WHAT TO DO —
Where "ltac" occurs in a line of the entries below, copy that line.

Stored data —
------------------------------------------------------------

(* ===== verification/SerialProps.v ===== *)
(** * serial.c: the properties of the serial port *)
From S2P Require Import Prelude Machine Str StrProofs StrFormat Pmm Slob Kstate VmProps Poll Serial.

Section serial_props.
Context `{Hardware}.

(** The line status register, and what makes the transmitter busy. *)
Definition line_status (port : Z) : io := PortIn 1 (u16 (port + 5)).
Definition line_busy (v : Z) : bool := Z.land (u8 v) 0x20 =? 0.

(** The bytes a trace of accesses sent to the port, latest first. *)
Definition sent (port : Z) (t : list io) : list Z :=
  omap (fun a => match a with
                 | PortOut 1 p v => if p =? u16 port then Some v else None
                 | _ => None
                 end) t.

(** Every byte went out right after the status said the transmitter is empty. *)
Fixpoint paced (port : Z) (t : list io) : Prop :=
  match t with
  | [] => True
  | PortOut _ _ _ :: t' =>
      (exists t'', t' = line_status port :: t'' /\ line_busy (device t'' (line_status port)) = false) /\
      paced port t'
  | _ :: t' => paced port t'
  end.

Lemma sent_replicate port k t : sent port (replicate k (line_status port) ++ t) = sent port t.
Proof. induction k; done. Qed.
Lemma paced_replicate port k t : paced port t -> paced port (replicate k (line_status port) ++ t).
Proof. induction k; done. Qed.

Lemma write_serial_ok port c s :
  settles (line_status port) line_busy patience (k_io s) -> is_u8 c ->
  exists t, write_serial port c s = Ret tt (set_k_io t s) /\
    sent port t = c :: sent port (k_io s) /\ (paced port (k_io s) -> paced port t) /\ exists tr, t = tr ++ k_io s.
Proof.
  intros Hs Hc. unfold write_serial.
  destruct (poll_ok _ _ _ s Hs) as (k & Hk & E & Hb & _).
  exists (PortOut 1 (u16 port) (u8 c) :: replicate (S k) (line_status port) ++ k_io s).
  split; [|split].
  - erewrite bind_ret_eq; [|rewrite <- E; by apply loop_ext]. done.
  - cbn [sent omap list_omap]. fold (sent port (replicate (S k) (line_status port) ++ k_io s)).
    rewrite Z.eqb_refl, sent_replicate. by rewrite u8_small.
  - split; [|by eexists (_ :: replicate (S k) (line_status port))].
    intros Hp. split; [by eexists|]. by apply (paced_replicate port (S k)).
Qed.

Lemma write_serial_loop_ok port l : forall k str s,
  cstr (smem s) str l -> (forall t, settles (line_status port) line_busy patience t) ->
  exists t, write_serial_loop k port str s = Ret tt (set_k_io t s) /\
    sent port t = rev (take k l) ++ sent port (k_io s) /\ (paced port (k_io s) -> paced port t) /\
    exists tr, t = tr ++ k_io s.
Proof.
  induction l as [|c l IH]; intros k str s Hc Hr.
  - exists (k_io s). rewrite take_nil. split; [|split; [done|split; [done|by exists []]]].
    destruct k; [by destruct s|]. cbn [write_serial_loop].
    rewrite (bind_ret_eq _ _ _ _ _ (load_byte str 0 s (cstr_nil _ _ Hc) ltac:(lia))). by destruct s.
  - destruct k as [|k]; [exists (k_io s); split; [by destruct s|split; [done|split; [done|by exists []]]]|].
    destruct (cstr_cons _ _ _ _ Hc) as (Hp & Hc0 & Hrest). cbn [write_serial_loop].
    rewrite (bind_ret_eq _ _ _ _ _ (load_byte str c s Hp ltac:(lia))), (proj2 (Z.eqb_neq c 0)) by lia.
    destruct (write_serial_ok port c s (Hr _)) as (t & E & Hs & Hpc & tr & Etr); [unfold is_u8; lia|].
    rewrite (bind_ret_eq _ _ _ _ _ E).
    destruct (IH k (str + 1) (set_k_io t s) Hrest Hr) as (t' & E' & Hs' & Hpc' & tr' & Etr').
    exists t'. split; [exact E'|]. split; [|split; [by intros ?; apply Hpc', Hpc|]].
    2: { exists (tr' ++ tr). rewrite Etr'. cbn [k_io set_k_io]. by rewrite Etr, app_assoc. }
    rewrite Hs'. cbn [k_io set_k_io take rev]. by rewrite Hs, <- app_assoc.
Qed.

(** write_serial_str sends the string. On a device whose transmitter always
    empties within the bound on polling, it returns; the bytes that reach the
    port are those of the string in order, at most the first 256, each sent
    only after the line status said the transmitter is empty; nothing else of
    the kernel changes. *)
Theorem write_serial_str_sends port str l s :
  cstr (smem s) str l -> (forall t, settles (line_status port) line_busy patience t) ->
  exists t, write_serial_str port str s = Ret tt (set_k_io t s) /\
    sent port t = rev (take 256 l) ++ sent port (k_io s) /\ (paced port (k_io s) -> paced port t).
Proof. intros Hc Hr. destruct (write_serial_loop_ok port l 256 str s Hc Hr) as (t & E & Hs & Hp & _). eauto. Qed.
End serial_props.

(** A transmitter that is busy at every first look: it answers empty when the
    access before was a status read. *)
#[local] Instance slow_uart : Hardware := {|
  device t a := match t with PortIn _ _ :: _ => 0x60 | _ => 0 end;
  cpuid_regs _ _ := (0, 0, 0, 0); stale_eax := 0; patience := 4 |}.

Lemma write_serial_str_sends_witness :
  exists t, write_serial_str PORT_COM1 64 (kernel_at (<[64 := 72]> (<[65 := 105]> (<[66 := 0]> ∅))) 0 0 40) =
      Ret tt (set_k_io t (kernel_at (<[64 := 72]> (<[65 := 105]> (<[66 := 0]> ∅))) 0 0 40)) /\
    sent PORT_COM1 t = [105; 72] /\ (paced PORT_COM1 [] -> paced PORT_COM1 t).
Proof.
  apply (write_serial_str_sends PORT_COM1 64 [72; 105]).
  - split; [|done]. intros [|[|i]] c Hc; simpl in Hc; simplify_eq; done.
  - intros t. destruct t as [|[] t]; [exists 1%nat|exists 0%nat|exists 1%nat..]; (split; [cbn; lia|reflexivity]).
Defined.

------------------------------------------------------------

SOLUTION FOR THIS EXERCISE —
    rewrite (bind_ret_eq _ _ _ _ _ (load_byte str 0 s (cstr_nil _ _ Hc) ltac:(lia))). by destruct s.
    rewrite (bind_ret_eq _ _ _ _ _ (load_byte str c s Hp ltac:(lia))), (proj2 (Z.eqb_neq c 0)) by lia.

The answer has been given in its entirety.